What you have to do
Extract the lines from the first line of the records below through the line containing "is; with another", inclusive, and reproduce them exactly as written.

[Opening Dataset records section]

(** C23: retries apply nothing.  Once a write with a key was applied, and until
    its record expires, whatever other calls run in between: a call with the same
    key and fingerprint replays the recorded result and leaves the store as it
    is; with another fingerprint it reports the conflict, with the fingerprint
    and time of the first; and the read-only lookup answers the same.  Every call
    that is not applied leaves the store as it was, and a call with an expired
    record is decided by its write alone. *)
Theorem retries_apply_nothing retention now claim write t s r t1 s1 calls now' claim' :
  (forall r json, to_json r = Some json -> from_json json = Some r) ->
  keyed_write retention now (Some claim) write (t, s) = (Some (Fresh r), (t1, s1)) ->
  claim_scope claim' = claim_scope claim ->
  Forall (fun c => call_now c <= now') calls -> now' <= idempotency_expires_ts now retention ->
  let db := snd (run_calls calls (t1, s1)) in
  let conflict := mkConflict (claim_tool claim) (claim_key claim) (claim_fingerprint claim) (claim_fingerprint claim') now in
  let same := ustr_eqb (claim_fingerprint claim) (claim_fingerprint claim') in
  (forall retention' write',
     keyed_write retention' now' (Some claim') write' db = (Some (if same then Replayed r else Conflict conflict), db)) /\
  lookup_idempotency_result from_json claim' now' (fst db) = Some (Some (if same then inr r else inl conflict)) /\
  (forall retention' now'' claim'' write', let '(out, db') := keyed_write retention' now'' claim'' write' db in
     db' = db \/ exists r', out = Some (Fresh r')) /\
  (forall retention' now'' write', idempotency_expires_ts now retention < now'' ->
     fst (keyed_write retention' now'' (Some claim') write' db) =
     '(r', _) ← write' now'' (snd db); _ ← to_json r'; Some (Fresh r')).
Proof.
  intros Hjson Hfresh Hscope Hcalls Hnow db conflict same.
  destruct (fresh_records _ _ _ _ _ _ _ _ _ Hfresh) as (json & Hj & Hrow).
  assert (fst db !! claim_scope claim' =
    Some (mkKeyRow (claim_fingerprint claim) json now (idempotency_expires_ts now retention))) as Hk.
  { rewrite Hscope. apply run_calls_keeps; [done|]. eapply Forall_impl; [exact Hcalls|]. simpl. lia. }
  assert (claim_tool claim' = claim_tool claim /\ claim_key claim' = claim_key claim) as [Etool Ekey]
    by (unfold claim_scope in Hscope; by injection Hscope).
  destruct db as [t2 s2]. cbn [fst snd] in Hk |- *. split; [|split; [|split]].
  - intros retention' write'. unfold Idempotency.keyed_write, idempotency_check_in_tx. cbv zeta.
    rewrite (prune_keeps _ _ _ _ Hk) by done. unfold decode_idempotency_check. cbn [payload_fingerprint result_json created_ts].
    subst same conflict. rewrite Etool, Ekey. destruct (ustr_eqb _ _); [|done]. by rewrite (Hjson _ _ Hj).
  - unfold lookup_idempotency_result. rewrite Hk. cbn [expires_ts]. rewrite (proj2 (Z.leb_le _ _)) by done.
    unfold decode_idempotency_check. cbn [payload_fingerprint result_json created_ts]. subst same conflict.
    rewrite Etool, Ekey. destruct (ustr_eqb _ _); [|done]. by rewrite (Hjson _ _ Hj).
  - intros retention' now'' claim'' write'. unfold Idempotency.keyed_write.
    destruct claim'' as [c|]; unfold idempotency_check_in_tx; cbv zeta.
    + destruct (decode_idempotency_check _ c); [|by left|by left]. destruct (write' now'' s2) as [[r' s']|]; [|by left].
      unfold commit_keyed. destruct (to_json r'); [right; by eexists|by left].
    + destruct (write' now'' s2) as [[r' s']|]; [right; by eexists|by left].
  - intros retention' now'' write' Hexp. unfold Idempotency.keyed_write, idempotency_check_in_tx. cbv zeta.
    rewrite (prune_drops _ _ _ _ Hk) by done. cbn [decode_idempotency_check].
    destruct (write' now'' s2) as [[r' s']|]; [|done]. simpl. unfold commit_keyed. by destruct (to_json r').
Qed.
End keyed.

[Closing Dataset records section]

Result below
(** C23: retries apply nothing.  Once a write with a key was applied, and until
    its record expires, whatever other calls run in between: a call with the same
    key and fingerprint replays the recorded result and leaves the store as it
    is; with another fingerprint it reports the conflict, with the fingerprint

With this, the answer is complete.